__Aim of the task__. From the entries that follow, reproduce exactly and only the lines from the line with "match a, b with" to the line with "((9 <=? n) && (n <=? 13)", endpoints included.

__Data extracted from a collection__.
····················
(** * LychiiBot: message acceptance, normalisation, classification and
      plugin dispatch (src/index.js)

    A shallow embedding of the [LychiiBot] class.  JavaScript strings are
    sequences of UTF-16 code units; the embedding covers the code units
    below 256, held in a [string].  A property read that yields
    [undefined] is [None].  Methods that can throw return a completion
    (normal or throw); the debug lines and plugin calls a method performs
    are returned as a list of effects, oldest first. *)

From Stdlib Require Import String Ascii List NArith Bool Arith Lia.
Import ListNotations.
Local Open Scope string_scope.

Set Implicit Arguments.

(* ================================================================= *)
(** ** JavaScript strings *)

Module JS.

(** [ToString] as a template literal applies it to a property that may be
    undefined. *)
Definition ToString (v : option string) : string :=
  match v with
  | Some s => s
  | None => "undefined"
  end.

(** [a === b] on two values that are strings or undefined. *)
Definition strict_eq (a b : option string) : bool :=
  match a, b with
  | Some x, Some y => String.eqb x y
  | None, None => true
  | _, _ => false
  end.

(** WhiteSpace and LineTerminator code units below 256: TAB, LF, VT, FF,
    CR, SP and NBSP.  [String.prototype.trim] and the class escape [\s]
    use the same set. *)
Definition is_space (c : ascii) : bool :=
  let n := N_of_ascii c in
  ((9 <=? n) && (n <=? 13) || (n =? 32) || (n =? 160))%N.

(** LineTerminator code units below 256, excluded by [.] *)
Definition is_line_terminator (c : ascii) : bool :=
  let n := N_of_ascii c in ((n =? 10) || (n =? 13))%N.

Definition is_digit (c : ascii) : bool :=
  let n := N_of_ascii c in ((48 <=? n) && (n <=? 57))%N.

Definition is_word (c : ascii) : bool :=
  let n := N_of_ascii c in
  ((97 <=? n) && (n <=? 122) || (65 <=? n) && (n <=? 90)
   || (48 <=? n) && (n <=? 57) || (n =? 95))%N.

(** [Canonicalize] of the regular-expression semantics under the [i]
    flag (no [u] flag): the code unit of [toUpperCase] when that is a
    single code unit.  The result is a code unit, which may lie above
    255 (micro sign, y with diaeresis); sharp s has a two-unit upper
    case and is left alone. *)
Definition canonicalize (c : ascii) : N :=
  let n := N_of_ascii c in
  (if (97 <=? n) && (n <=? 122) then n - 32
   else if n =? 181 then 924
   else if n =? 255 then 376
   else if (224 <=? n) && (n <=? 254) && negb (n =? 247) then n - 32
   else n)%N.

Definition canon_eqb (a b : ascii) : bool :=
  (canonicalize a =? canonicalize b)%N.

Fixpoint trimStart (s : string) : string :=
  match s with
  | String c s' => if is_space c then trimStart s' else s
  | EmptyString => EmptyString
  end.

Fixpoint trimEnd (s : string) : string :=
  match s with
  | String c s' =>
      match trimEnd s' with
      | EmptyString => if is_space c then EmptyString else String c EmptyString
      | t => String c t
      end
  | EmptyString => EmptyString
  end.

(** [String.prototype.trim] *)
Definition trim (s : string) : string := trimEnd (trimStart s).

Fixpoint drop (n : nat) (s : string) : string :=
  match n, s with
  | S n', String _ s' => drop n' s'
  | _, _ => s
  end.

Fixpoint take (n : nat) (s : string) : string :=
  match n, s with
  | S n', String c s' => String c (take n' s')
  | _, _ => EmptyString
  end.

End JS.

(* ================================================================= *)
(** ** Regular expressions: a fragment of the pattern language

    [new RegExp(source, 'i')] is modelled for the patterns built from
    pattern characters, [.], [^], [$], the class escapes [\s \S \d \D \w
    \W], the control escapes [\t \n \v \f \r], escaped syntax characters,
    the greedy quantifiers [* + ?], alternation and groups.  A pattern
    using anything else is reported as [OutsideFragment]; nothing is
    claimed about it. *)

Module Regex.

Inductive regex : Type :=
| Eps
| Chr (c : ascii)
| AnyChar
| ClassSpace (negated : bool)
| ClassDigit (negated : bool)
| ClassWord (negated : bool)
| Bol
| Eol
| Cat (r1 r2 : regex)
| Alt (r1 r2 : regex)
| Star (r : regex)
| Plus (r : regex)
| Opt (r : regex)
| Group (r : regex).

(** *** Parsing a pattern source *)

Inductive term : Type :=
| TAtom (r : regex)          (* may take a quantifier *)
| TQuantified (r : regex)    (* already carries one *)
| TAssertion (r : regex).    (* [^] and [$] take none *)

Definition regex_of_term (t : term) : regex :=
  match t with
  | TAtom r | TQuantified r | TAssertion r => r
  end.

(** One open Disjunction: the alternatives already closed by [|] and the
    terms of the current alternative, both most recent first. *)
Record frame : Type := mkFrame {
  closed_alts : list regex;
  cur_terms : list term
}.

Definition empty_frame : frame := mkFrame [] [].

Definition push_term (t : term) (f : frame) : frame :=
  mkFrame (closed_alts f) (t :: cur_terms f).

Definition alternative_of (ts : list term) : regex :=
  fold_left (fun acc t => Cat (regex_of_term t) acc) ts Eps.

Definition disjunction_of (f : frame) : regex :=
  fold_left (fun acc a => Alt a acc) (closed_alts f)
            (alternative_of (cur_terms f)).

Inductive token : Type :=
| TkChar | TkDot | TkCaret | TkDollar | TkStar | TkPlus | TkQuestion
| TkOpen | TkClose | TkBar | TkBackslash | TkBracket | TkBrace.

Definition classify (c : ascii) : token :=
  match c with
  | "."%char => TkDot
  | "^"%char => TkCaret
  | "$"%char => TkDollar
  | "*"%char => TkStar
  | "+"%char => TkPlus
  | "?"%char => TkQuestion
  | "("%char => TkOpen
  | ")"%char => TkClose
  | "|"%char => TkBar
  | "\"%char => TkBackslash
  | "["%char => TkBracket
  | "{"%char => TkBrace
  | _ => TkChar
  end.

(** SyntaxCharacter of the pattern grammar. *)
Definition is_syntax_char (c : ascii) : bool :=
  match c with
  | "^"%char | "$"%char | "\"%char | "."%char | "*"%char | "+"%char
  | "?"%char | "("%char | ")"%char | "["%char | "]"%char | "{"%char
  | "}"%char | "|"%char => true
  | _ => false
  end.

(** The atom denoted by [\c], for the escapes of the fragment. *)
Definition escape (c : ascii) : option regex :=
  match c with
  | "s"%char => Some (ClassSpace false)
  | "S"%char => Some (ClassSpace true)
  | "d"%char => Some (ClassDigit false)
  | "D"%char => Some (ClassDigit true)
  | "w"%char => Some (ClassWord false)
  | "W"%char => Some (ClassWord true)
  | "t"%char => Some (Chr (ascii_of_nat 9))
  | "n"%char => Some (Chr (ascii_of_nat 10))
  | "v"%char => Some (Chr (ascii_of_nat 11))
  | "f"%char => Some (Chr (ascii_of_nat 12))
  | "r"%char => Some (Chr (ascii_of_nat 13))
  | _ => if is_syntax_char c then Some (Chr c) else None
  end.

Inductive construction (R : Type) : Type :=
| Constructed (r : R)
| SyntaxError
| OutsideFragment.
Arguments SyntaxError {R}.
Arguments OutsideFragment {R}.

Inductive quantifier : Type := QStar | QPlus | QOpt.

Definition quantify (q : quantifier) (r : regex) : regex :=
  match q with
  | QStar => Star r
  | QPlus => Plus r
  | QOpt => Opt r
  end.

(** A quantifier applies to the last term of the current alternative.
    With nothing to repeat the pattern is a SyntaxError; [?] after a
    quantifier makes it lazy, which is outside the fragment. *)
Definition apply_quantifier (q : quantifier) (f : frame)
  : construction frame :=
  match cur_terms f with
  | TAtom r :: ts => Constructed (mkFrame (closed_alts f)
                                          (TQuantified (quantify q r) :: ts))
  | TQuantified _ :: _ =>
      match q with
      | QOpt => OutsideFragment
      | _ => SyntaxError
      end
  | TAssertion _ :: _ => SyntaxError
  | [] => SyntaxError
  end.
····················
__Answer box__.
  match a, b with
  | Some x, Some y => String.eqb x y
  | None, None => true
  | _, _ => false
  end.

(** WhiteSpace and LineTerminator code units below 256: TAB, LF, VT, FF,
    CR, SP and NBSP.  [String.prototype.trim] and the class escape [\s]
    use the same set. *)
Definition is_space (c : ascii) : bool :=
  let n := N_of_ascii c in
  ((9 <=? n) && (n <=? 13) || (n =? 32) || (n =? 160))%N.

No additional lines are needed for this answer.